At 10:54 PM, Blogger jax said...

Does it really take a "scientist" to figure out that food increases your ability to perform actions?

Isn't that the exact purpose of food?

I lol'd at that one. Common sense goes out the window when profit's involved. :P

At 11:01 PM, Blogger Matthew said...

this reminds me of brondo from idiocracy......."but its got electrolites!" great movie, watch it sometime... it will make you cry because of things like this lol

At 5:31 AM, Blogger ShadowCaster said...





What the hell people? who the hell wants to eat a liquid PB&J or a liquid Pizza...??? Did they even really think this through? .. i mean.. just a LITTLE?


At 7:52 AM, Blogger Nyxmyst said...

I have to admit.. the idea of "strategy chocolate" makes me giggle.

But wow.. that's a level of retarded rarely seen outside the special bus with the kids that lick the windows.

At 9:41 AM, Blogger RamblingDreamer said...

I find 'strategy chocolate' the most amusing, myself. Isn't there something about chocolate releasing endorphins that are similar to the ones released when you're in love? I don't know about anyone else, but I didn't do most of my strategic planning while on a love high.

That might be just me, though.

At 12:21 PM, Blogger Bufuman said...

Old news to me. Penny Arcade did a comic about this last week, with much the same reaction you had, Dave.

Doesn't make this "Gamer Grub" any less WTF-worthy though. These people need to get kicked in the teeth.

At 12:26 PM, Blogger Kyle said...


Okay, I guess?

Wasabi?!? How are my watering eyes and uncontrollable sniffling going help me snipe noobs?

At 12:35 PM, Blogger nita said...

@shadowcaster: where in the world did you get the idea that this is a liquid form? it's a trail mix type of snack, not some liquid goo.

At 12:40 PM, Blogger Music-chan said...

It's like, if there was some sort of FF-based snack, people would buy it (aka, the potions) Or if Blizzard started selling "mana biscuits", people would buy it. It's the specific franchises gamers are interested in, not generic shit like this.

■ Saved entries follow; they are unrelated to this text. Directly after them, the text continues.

Definition tw_inv (s : world X * Z * Z) : Prop := lok s.1.1 /\ walk (tcp_tw_pcbs (tcp s.1.1)) s.1.2 s.2.
Lemma tw_step_inv s : tw_inv s -> match tw_step custom_free fuel s with inl s' => tw_inv s' | inr r => keeps lok r end.
Proof.
  destruct s as [[w prev] pcb]. intros [H Hw]. cbn [fst snd] in *. unfold tw_step. destruct (Z.eqb_spec pcb NULL) as [->|Hn]; [exact H|]. cbv zeta.
  destruct (_ <? _); [|split; [exact H|]; cbn [fst snd]; by apply (walk_next (tcp_tw_pcbs (tcp w)) _ _ (lk_nodup _ H Timewait) Hn Hw)].
  pose proof (s_purge (has_shape (shape (tcp w))) w pcb eq_refl) as H1. destruct (tcp_pcb_purge _ _ _ _) as [w1|]; [|done].
  unfold keeps, wof, world_has, id, has_shape in H1. assert (Ea : tcp_tw_pcbs (tcp w1) = tcp_tw_pcbs (tcp w)) by apply (shape_pcbs _ _ Timewait H1).
  assert (L1 : lok w1) by by eapply shape_ok. destruct (unlink_walk (tcp_tw_pcbs (tcp w)) _ _ (lk_nodup _ H Timewait) Hn Hw) as (a & b & El & -> & _ & Hsub & Hout' & Hwalk).
  unfold tw_inv, lok, free_pcb. cbn [fst snd]. rewrite !tcp_upd, tcp_wmfree, !tcp_upd. change (v_tw_pcbs ?x ?v) with (set_pcbs Timewait x v). rewrite Ea. split; [|exact Hwalk].
  apply ok_delete.
  - apply ok_sub; [done|]. cbn [pcbs]. by rewrite Ea.
  - intros l0. rewrite pcbs_set. destruct (decide _) as [->|Hl0]; [done|]. intros Hp. apply Hl0. apply (one_list _ _ _ _ L1 Hp). cbn [pcbs].
    rewrite Ea, El. apply elem_of_app. right. left.
Qed.

(** A loop with an invariant on its state. *)
Lemma loop_inv {S} (J : S -> Prop) (step : S -> S + option (world X)) :
  (forall s, J s -> match step s with inl s' => J s' | inr r => keeps lok r end) -> forall n s, J s -> keeps lok (loop n step s ≫= id).
Proof. intros Hs n. induction n as [|n IH]; intros s Hj; [done|]. cbn [loop]. specialize (Hs s Hj). destruct (step s); [by apply IH|exact Hs]. Qed.

Lemma slowtmr_lok w : lok w -> keeps lok (tcp_slowtmr netif_output custom_free fuel cb w).
Proof.
  intros H. unfold tcp_slowtmr. cbv zeta. kthen lok.
  - apply (loop_inv slow_inv); [apply slow_step_inv|]. apply slow_start_inv. apply (shape_dep (I:=lok) w); [by rewrite tcp_upd|done].
  - intros w1 H1. apply (loop_inv tw_inv); [apply tw_step_inv|]. split; [exact H1|apply walk_start].
Qed.
Lemma tmr_lok w : lok w -> keeps lok (tcp_tmr netif_output custom_free fuel tcp_timer_needed cb tcp_recv_null_fn w).
Proof.
  intros H. unfold tcp_tmr. kthen lok; [by apply fasttmr_lok|]. intros w1 H1. cbv zeta.
  assert (H2 : lok (upd_tcp w1 (fun v => v_timer (u8 (tcp_timer v + 1)) v))) by (apply (shape_dep (I:=lok) w1); [by rewrite tcp_upd|done]).
  destruct (Z.odd _); [by apply slowtmr_lok|exact H2].
Qed.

At 3:52 PM, Blogger Tansunn said...

Ingredients: Peanuts, Peanut Butter Chips, Strawberry Jelly Chips, Bread Cubes

What the hell is a jelly chip? Are those bread cubes actually going to be bread, or rock hard stale crap, like bland flavorless croutons?

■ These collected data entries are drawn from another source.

(* ===== verification/TcpState.v ===== *)
(** * The state machine

    The states that a segment takes an open connection through are those of RFC 793: which
    one follows from the state, from the end of the other side's stream and from the
    acknowledgement of our own FIN. *)

From Stdlib Require Import ZArith Lia.
From stdpp Require Import base tactics numbers list option gmap.
From S2P Require Import Prelude.
From S2P Require Import Def.
From S2P Require Import Ip4Addr.
From S2P Require Import Alloc.
From S2P Require Import Mem.
From S2P Require Import Memp.
From S2P Require Import Pbuf.
From S2P Require Import World.
From S2P Require Import Ip4Frag.
From S2P Require Import Ip4.
From S2P Require Import Icmp.
From S2P Require Import Udp.
From S2P Require Import Tcp.
From S2P Require Import TcpOut.
From S2P Require Import TcpCore.
From S2P Require Import TcpIn.
From S2P Require Import TcpFrame.
From S2P Require Import TcpLists.
From S2P Require Import TcpSafe.

(** The states after the handshake in which a PCB is active. *)
Definition synchronised (s : tcp_state) : Prop :=
  match s with ESTABLISHED | FIN_WAIT_1 | FIN_WAIT_2 | CLOSE_WAIT | CLOSING | LAST_ACK => True | _ => False end.

(** The diagram of RFC 793: [fin], the stream of the other side has ended; [acked],
    everything we have sent is acknowledged, the FIN included. *)
Definition next_state (fin acked : bool) (s : tcp_state) : tcp_state :=
  match s, fin, acked with
  | ESTABLISHED, true, _ => CLOSE_WAIT
  | FIN_WAIT_1, true, true => TIME_WAIT
  | FIN_WAIT_1, true, false => CLOSING
  | FIN_WAIT_1, false, true => FIN_WAIT_2
  | FIN_WAIT_2, true, _ => TIME_WAIT
  | CLOSING, _, true => TIME_WAIT
  | LAST_ACK, _, true => CLOSED
  | s, _, _ => s
  end.

Section State.
Context {X : Type} `{!tcp_store X}.
Context (netif_output : world X -> Z -> Z -> Z -> option (world X * Z)).
Context (custom_free : pstate -> Z -> pstate) (fuel : nat).
Context (tcp_timer_needed : world X -> world X) (cb : tcp_callbacks X).
Context (tcp_accept_null_fn : Z).
Context (Hc : tcp_client netif_output tcp_timer_needed cb).
Implicit Types w : world X.

(** The lists and the other PCBs are those of [v], and the PCB is in state [s]. *)
Record moved (v : tcp_vars) (pcb : Z) (s : tcp_state) w : Prop := {
  mv_lists : forall l, pcbs (tcp w) l = pcbs v l;
  mv_other : forall p, p <> pcb -> key <$> tcp_pcb_at (tcp w) !! p = key <$> tcp_pcb_at v !! p;
  mv_state : t_state (pcb_of w pcb) = s;
  mv_alloc : is_Some (tcp_pcb_at (tcp w) !! pcb);
  mv_open : got w TF_CLOSED = false
}.
#[local] Instance moved_shape v pcb s : shape_pred (moved v pcb s).
Proof.
  intros w w' E [H1 H2 H3 H4 H5]. constructor.
  - intros l. by rewrite (shape_pcbs _ _ l E).
  - intros p Hp. by rewrite (shape_key _ _ p E), H2.
  - by rewrite (shape_state _ _ pcb E).
  - by eapply shape_alloc.
  - by rewrite (shape_flags _ _ _ E).
Qed.
Lemma moved_upd v pcb s s' w : moved v pcb s w -> moved v pcb s' (upd_pcb w pcb (s_state s')).
Proof.
  intros [H1 H2 H3 H4 H5]. constructor.
  - intros l. unfold upd_pcb. rewrite tcp_upd, pcbs_pcb_at. apply H1.
  - intros p Hp. unfold upd_pcb. rewrite tcp_upd. cbn [tcp_pcb_at v_pcb_at]. rewrite lookup_alter_ne by done. by apply H2.
  - by rewrite pcb_of_alter.
  - unfold upd_pcb. rewrite tcp_upd. cbn [tcp_pcb_at v_pcb_at]. rewrite lookup_alter_eq. by apply fmap_is_Some.
  - unfold got, inv, upd_pcb in *. by rewrite tcp_upd.
Qed.
Lemma moved_fin v pcb s w : moved v pcb s w -> moved v pcb s (set_recv_flag w TF_GOT_FIN).
Proof.
  intros [H1 H2 H3 H4 H5]. unfold set_recv_flag. constructor; [| | | |rewrite got_in; cbn [recv_flags i_recv_flags]; by rewrite has_flag_lor].
  all: unfold upd_in, pcb_of in *; rewrite ?tcp_upd; done.
Qed.

(** What [tcp_receive] does to the state: a FIN among the segments that were out of
    sequence closes an established connection. *)
Definition rcvd (v : tcp_vars) (pcb : Z) (s : tcp_state) w : Prop :=
  moved v pcb s w \/ (s = ESTABLISHED /\ moved v pcb CLOSE_WAIT w /\ got w TF_GOT_FIN = true).
#[local] Instance rcvd_recv v pcb s : recv_pred pcb (rcvd v pcb s).
Proof.
  split.
  - intros w w' E [H|(H1 & H2 & H3)]; [left; by eapply (shape_dep (I:=moved v pcb s))|right]. split; [done|].
    split; [by eapply (shape_dep (I:=moved v pcb CLOSE_WAIT))|]. by rewrite (shape_flags _ _ _ E).
  - intros w [H|(H1 & H2 & H3)]; [left; by apply moved_fin|right]. split; [done|]. split; [by apply moved_fin|]. by apply got_set.
  - intros w [H|(H1 & H2 & H3)] Hg Hs.
    + right. rewrite (mv_state _ _ _ _ H) in Hs. split; [done|]. split; [by eapply moved_upd|]. unfold got, inv, upd_pcb in *. by rewrite tcp_upd.
    + right. split; [done|]. split; [by eapply moved_upd|]. unfold got, inv, upd_pcb in *. by rewrite tcp_upd.
Qed.

(** What is true of the connection after a segment that takes it to state [s].  A connection
    that is closed is marked with the flag [TF_CLOSED]: [tcp_input] removes it when the
    acknowledged data has been reported. *)
Record moved_to (v : tcp_vars) (pcb : Z) (s : tcp_state) w : Prop := {
  mt_state : t_state (pcb_of w pcb) = if state_is s CLOSED then LAST_ACK else s;
  mt_closed : got w TF_CLOSED = state_is s CLOSED;
  mt_other : forall p, p <> pcb -> key <$> tcp_pcb_at (tcp w) !! p = key <$> tcp_pcb_at v !! p;
  mt_active : tcp_active_pcbs (tcp w) = if state_is s TIME_WAIT then list_remove1 pcb (tcp_active_pcbs v) else tcp_active_pcbs v;
  mt_timewait : tcp_tw_pcbs (tcp w) = if state_is s TIME_WAIT then pcb :: tcp_tw_pcbs v else tcp_tw_pcbs v;
  mt_rest : tcp_bound_pcbs (tcp w) = tcp_bound_pcbs v /\ tcp_listen_pcbs (tcp w) = tcp_listen_pcbs v
}.
Lemma moved_here v pcb s w : s <> TIME_WAIT -> s <> CLOSED -> moved v pcb s w -> moved_to v pcb s w.
Proof.
  intros Hs Hcl [H1 H2 H3 H4 H5]. pose proof (H1 Active) as A. pose proof (H1 Timewait) as T. pose proof (H1 Bound) as B. pose proof (H1 Listening) as L.
  constructor; auto; unfold state_is; rewrite ?bool_decide_false by done; done.
Qed.
Lemma moved_closed v pcb w : moved v pcb LAST_ACK w -> moved_to v pcb CLOSED (set_recv_flag w TF_CLOSED).
Proof.
  intros [H1 H2 H3 H4 H5]. pose proof (H1 Active) as A. pose proof (H1 Timewait) as T. pose proof (H1 Bound) as B. pose proof (H1 Listening) as L.
  constructor; [|by apply got_set|..]; unfold set_recv_flag, upd_in, pcb_of in *; rewrite ?tcp_upd; done.
Qed.
Lemma time_wait_moved v pcb s w : moved v pcb s w -> ends (moved_to v pcb TIME_WAIT) (to_time_wait custom_free fuel tcp_timer_needed w pcb).
Proof.
  intros H. unfold to_time_wait. pose proof (purge_I custom_free fuel (moved v pcb s) w pcb H) as H1. destruct (tcp_pcb_purge _ _ _ _) as [w1|]; [|done].
  cbn [mbind option_bind ends]. unfold keeps, wof, world_has, id in H1. set (w2 := upd_pcb (TCP_RMV_ACTIVE w1 pcb) pcb _). unfold TCP_REG. set (w3 := upd_tcp w2 _).
  pose proof (tc_timer _ _ _ Hc w3) as E. assert (Hm : moved_to v pcb TIME_WAIT w3).
  { pose proof (mv_lists _ _ _ _ H1) as L. pose proof (L Active) as A. pose proof (L Timewait) as T. pose proof (L Bound) as B. pose proof (L Listening) as G. cbn [pcbs] in A, T, B, G.
    destruct (mv_alloc _ _ _ _ H1) as [t Ht].
    constructor; unfold w3, w2, TCP_RMV_ACTIVE, TCP_RMV, got, inv, pcb_of, upd_pcb; rewrite !tcp_upd; cbn.
    - by rewrite lookup_alter_eq, Ht.
    - apply (mv_open _ _ _ _ H1).
    - intros p Hp. rewrite lookup_alter_ne by done. by apply (mv_other _ _ _ _ H1).
    - by rewrite A.
    - by rewrite T.
    - done. }
  destruct Hm as [M1 M0 M2 M3 M4 M5]. constructor.
  - by rewrite (shape_state _ _ pcb E).
  - by rewrite (shape_flags _ _ _ E).
  - intros p Hp. rewrite (shape_key _ _ p E). by apply M2.
  - rewrite <- M3. apply (shape_pcbs _ _ Active E).
  - rewrite <- M4. apply (shape_pcbs _ _ Timewait E).
  - destruct M5 as [<- <-]. split; [apply (shape_pcbs _ _ Bound E)|apply (shape_pcbs _ _ Listening E)].
Qed.

(** The connection when [tcp_receive] has taken the segment. *)
Definition received w (pcb : Z) : option (world X) :=
  let w := if negb (pcb_flag w pcb TF_RXCLOSED) then upd_pcb w pcb (s_tmr (tcp_ticks (tcp w))) else w in
  w ← tcp_parseopt fuel (upd_pcb w pcb (s_keep_cnt_sent 0)) pcb;
  tcp_receive netif_output custom_free fuel w pcb.

Lemma receive_rcvd v pcb s w : rcvd v pcb s w -> keeps (rcvd v pcb s) (tcp_receive netif_output custom_free fuel w pcb).
Proof. apply (receive_J _ _ _ _ _ Hc pcb (rcvd v pcb s)). Qed.
Lemma rcvd_state v pcb s w : s <> ESTABLISHED -> rcvd v pcb s w -> moved v pcb s w.
Proof. intros Hn [H|(H & _)]; done. Qed.

Lemma process_moved w pcb :
  synchronised (t_state (pcb_of w pcb)) -> in_flag w TCP_RST = false -> in_flag w TCP_SYN = false -> got w TF_CLOSED = false ->
  ends (fun a => a.2 = ERR_OK /\ exists w1, received w pcb = Some w1 /\
          moved_to (tcp w) pcb (next_state (got w1 TF_GOT_FIN) (fin_acked w1 pcb) (t_state (pcb_of w pcb))) a.1)
    (tcp_process netif_output custom_free fuel tcp_timer_needed cb tcp_accept_null_fn w pcb).
Proof.
  intros Hs Hr Hy Hcl. assert (Hp : is_Some (tcp_pcb_at (tcp w) !! pcb)).
  { unfold pcb_of in Hs. destruct (tcp_pcb_at (tcp w) !! pcb); [by eexists|done]. }
  unfold tcp_process, received. rewrite Hr, Hy. cbn [andb]. cbv zeta. set (s := t_state (pcb_of w pcb)) in *. set (v := tcp w).
  assert (M0 : moved v pcb s w) by by constructor.
  set (w0 := if negb (pcb_flag w pcb TF_RXCLOSED) then _ else w). assert (M1 : moved v pcb s w0) by (unfold w0; tframe). clearbody w0.
  pose proof (parseopt_I fuel (moved v pcb s) (upd_pcb w0 pcb (s_keep_cnt_sent 0)) pcb ltac:(tframe)) as M2.
  destruct (tcp_parseopt _ _ _) as [w2|]; [|done]. cbn [mbind option_bind]. unfold keeps, wof, world_has, id in M2.
  pose proof (receive_rcvd v pcb s w2 (or_introl M2)) as M3. rewrite (mv_state _ _ _ _ M2).
  assert (Hmv : forall w3 s', moved v pcb s w3 -> moved v pcb s' (upd_pcb (tcp_ack_now w3 pcb) pcb (s_state s'))).
  { intros w3 s' M. apply moved_upd with s. tframe. }
  assert (Htw : forall w3 w4, moved v pcb s w3 -> ends (fun a : world X * Z => a.2 = ERR_OK /\ exists w1, Some w4 = Some w1 /\ moved_to v pcb TIME_WAIT a.1)
    (w ← to_time_wait custom_free fuel tcp_timer_needed w3 pcb; Some (w, ERR_OK))).
  { intros w3 w4 M. pose proof (time_wait_moved v pcb s w3 M) as T. destruct (to_time_wait _ _ _ _ _) as [w5|]; [|done]. split; [done|]. by exists w4. }
  clearbody s v. clear M0 M1 M2 Hp Hr Hy Hcl.
  destruct s; try done; (destruct (tcp_receive _ _ _ _ _) as [w3|]; [|done]; cbn [mbind option_bind]; unfold keeps, wof, world_has, id in M3).
  - destruct M3 as [M|(_ & M & G)].
    + destruct (got w3 TF_GOT_FIN) eqn:Eg; (split; [done|]); exists w3; (split; [done|]); rewrite Eg; apply moved_here; try done. by apply Hmv.
    + rewrite G. split; [done|]. exists w3. split; [done|]. rewrite G. apply moved_here; [done|done|]. apply moved_upd with CLOSE_WAIT. tframe.
  - apply rcvd_state in M3; [|done]. destruct (got w3 TF_GOT_FIN) eqn:Eg, (fin_acked w3 pcb) eqn:Ea.
    + pose proof (Htw (tcp_ack_now w3 pcb) w3 ltac:(tframe)) as T. destruct (to_time_wait _ _ _ _ _); [|done]. destruct T as [T1 (w9 & [= <-] & T2)].
      split; [done|]. exists w3. by rewrite Eg, Ea.
    + split; [done|]. exists w3. split; [done|]. rewrite Eg, Ea. apply moved_here; [done|done|]. by apply Hmv.
    + split; [done|]. exists w3. split; [done|]. rewrite Eg, Ea. apply moved_here; [done|done|]. by eapply moved_upd.
    + split; [done|]. exists w3. split; [done|]. rewrite Eg, Ea. by apply moved_here.
  - apply rcvd_state in M3; [|done]. destruct (got w3 TF_GOT_FIN) eqn:Eg.
    + pose proof (Htw (tcp_ack_now w3 pcb) w3 ltac:(tframe)) as T. destruct (to_time_wait _ _ _ _ _); [|done]. destruct T as [T1 (w9 & [= <-] & T2)].
      split; [done|]. exists w3. by rewrite Eg.
    + split; [done|]. exists w3. split; [done|]. rewrite Eg. by apply moved_here.
  - apply rcvd_state in M3; [|done]. destruct (got w3 TF_GOT_FIN) eqn:Eg; (split; [done|]); exists w3; (split; [done|]); rewrite Eg; apply moved_here; try done. by apply Hmv.
  - apply rcvd_state in M3; [|done]. destruct (fin_acked w3 pcb) eqn:Ea.
    + pose proof (Htw w3 w3 M3) as T. destruct (to_time_wait _ _ _ _ _); [|done]. destruct T as [T1 (w9 & [= <-] & T2)].
      split; [done|]. exists w3. rewrite Ea. by destruct (got w3 TF_GOT_FIN).
    + split; [done|]. exists w3. split; [done|]. rewrite Ea. destruct (got w3 TF_GOT_FIN); by apply moved_here.
  - apply rcvd_state in M3; [|done]. split; [done|]. exists w3. split; [done|].
    destruct (fin_acked w3 pcb), (got w3 TF_GOT_FIN); first [by apply moved_closed|by apply moved_here].
Qed.

(** The part of [tcp_input] that removes a connection with the flag. *)
Lemma closed_freed w w' pcb go :
  got w TF_CLOSED = true -> input_closed netif_output custom_free fuel cb w pcb = Some (w', go) -> go = false /\ tcp_pcb_at (tcp w') !! pcb = None.
Proof.
  intros Hg H. unfold input_closed in H. rewrite Hg in H. cbv zeta in H.
  match type of H with ?o ≫= _ = _ => destruct o as [w1|]; [|done] end. cbn [mbind option_bind] in H.
  destruct (input_remove _ _ _ w1 pcb) as [w2|] eqn:E; [|done]. injection H as <- <-. split; [done|].
  unfold input_remove in E. destruct (tcp_pcb_remove _ _ _ _ _ _) as [w3|]; [|done]. injection E as <-.
  unfold free_pcb. rewrite tcp_upd. cbn [tcp_pcb_at v_pcb_at]. apply lookup_delete_eq.
Qed.
End State.

(** C11: A segment without RST and SYN takes a connection after the handshake where the diagram
    of RFC 793 says: from the state before, whether the other side's stream has now ended
    (the flag [TF_GOT_FIN]) and whether everything sent is acknowledged follow the state
    after, the list the PCB is in (it changes from the active to the TIME-WAIT list exactly
    when the state becomes TIME-WAIT), and that no other PCB changes its state.  The edge
    from LAST-ACK to CLOSED is the flag [TF_CLOSED], which the segment sets on this edge and
    on no other (it is not set before): with it, [tcp_input] frees the PCB and stops. *)
Theorem process_moves {X} `{!tcp_store X} out custom_free fuel timer_needed cb accept_null (w w' : world X) pcb err :
  tcp_client out timer_needed cb ->
  synchronised (t_state (pcb_of w pcb)) -> in_flag w TCP_RST = false -> in_flag w TCP_SYN = false -> got w TF_CLOSED = false ->
  tcp_process out custom_free fuel timer_needed cb accept_null w pcb = Some (w', err) ->
  err = ERR_OK /\ exists w1, received out custom_free fuel w pcb = Some w1 /\
    let s := next_state (got w1 TF_GOT_FIN) (fin_acked w1 pcb) (t_state (pcb_of w pcb)) in
    moved_to (tcp w) pcb s w' /\
    (s = CLOSED -> forall w2 go, input_closed out custom_free fuel cb w' pcb = Some (w2, go) -> go = false /\ tcp_pcb_at (tcp w2) !! pcb = None).
Proof.
  intros Hc Hs Hr Hy Hcl H. pose proof (process_moved _ custom_free fuel _ _ accept_null Hc w pcb Hs Hr Hy Hcl) as P. rewrite H in P. cbn [ends fst snd] in P.
  destruct P as [-> (w1 & E & P)]. split; [done|]. exists w1. split; [done|]. split; [exact P|].
  intros Es w2 go. apply closed_freed. cbv zeta in Es. rewrite (mt_closed _ _ _ _ P), Es. done.
Qed.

...I'd actually be willing to try the pizza and chocolate blends, though. Screw the marketing, I like chocolate and cherries, and I'm intrigued by the idea of a "mozzarella peanut" not being greasy.

At 7:33 PM, Blogger Canci said...

I lol'd :P

At 4:10 AM, Blogger frodokid said...

I would still buy one just for teh lulz tho

At 9:45 PM, Blogger Dorian Mode said...

At last; the culinary equivalent of vaporware. You did notice that it doesn't actually exist as a product for sale, right?

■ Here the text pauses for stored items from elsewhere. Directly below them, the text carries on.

(** [tcp_parseopt] ends for every option field that a TCP header can have, however it is
    filled (40 bytes and fewer, so 41 rounds are enough), and it reads the options as RFC 793
    says: the maximum segment size becomes the last one that is given, cut to [TCP_MSS], or
    stays, an option that is cut off or shorter than its header ends them, and nothing else
    of any PCB changes.  The size stays between 1 and [TCP_MSS]. *)
Theorem parseopt_total {X} `{!tcp_store X} (w : world X) fuel pcb t :
  tcp_pcb_at (tcp w) !! pcb = Some t -> 0 <= tcphdr_optlen (inv w) <= 40 -> mem_ok (wmem w) -> (41 <= fuel)%nat -> 1 <= t_mss t <= TCP_MSS ->
  exists w', tcp_parseopt fuel w pcb = Some w' /\
    let mss := options_mss 40 (opt_bytes (wmem w) (inv w)) (t_mss t) in
    tcp_pcb_at (tcp w') = <[pcb := s_mss mss t]> (tcp_pcb_at (tcp w)) /\ 1 <= mss <= TCP_MSS.
Proof.
  intros Ht Ho Hm Hf Hr. assert (Hb : 1 <= options_mss 40 (opt_bytes (wmem w) (inv w)) (t_mss t) <= TCP_MSS).
  { apply options_mss_range; [|done]. apply Forall_forall. intros x (k & -> & _)%list_elem_of_fmap. unfold opt_at. destruct (_ || _); apply Hm. }
  assert (Hid : <[pcb := s_mss (t_mss t) t]> (tcp_pcb_at (tcp w)) = tcp_pcb_at (tcp w)) by (apply insert_id; rewrite Ht; by destruct t).
  unfold tcp_parseopt. destruct (Z.eqb_spec (tcphdr_optlen (inv w)) 0) as [E|E]; cbn [negb].
  - exists w. split; [done|]. cbv zeta. split; [|done]. unfold opt_bytes. rewrite E. exact (eq_sym Hid).
  - destruct (parseopt_loop w pcb t Ho Hm fuel 40 (upd_in w (i_optidx 0)) 0 (t_mss t)) as (w' & k' & E' & H'); [|lia..|].
    + constructor; [done|unfold inv, upd_in; by rewrite tcp_upd|]. unfold upd_in. rewrite tcp_upd. by rewrite Hid.
    + exists w'. split; [done|]. split; [|done]. exact (ao_pcb _ _ _ _ _ _ H').
Qed.

(** ** Local ports *)

Section Ports.
Context {X : Type} `{!tcp_store X} (w : world X).

Lemma tcp_port_used_same w' p q : tcp w' = v_port p (tcp w) -> tcp_port_used w' q = tcp_port_used w q.
Proof.
  intros E. unfold tcp_port_used, local_port_of, is_listen, listen_of, pcb_of. by rewrite E.
Qed.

"We plan to begin selling Gamer Grub both in retail stores and online during the first part of 2009."
-- from the "Grubsphere" page.

Translation: "Real soon." Just like the overdue bug fix long-ago announced for [insert name of software here].

Oh, and ... Dave? Much very nice work lately. You continue to ... well ... rock. May your spectrum always spread.

At 1:07 AM, Blogger J. Scarper said...


This has just GOT to be the most compelling story about retards I've ever read here.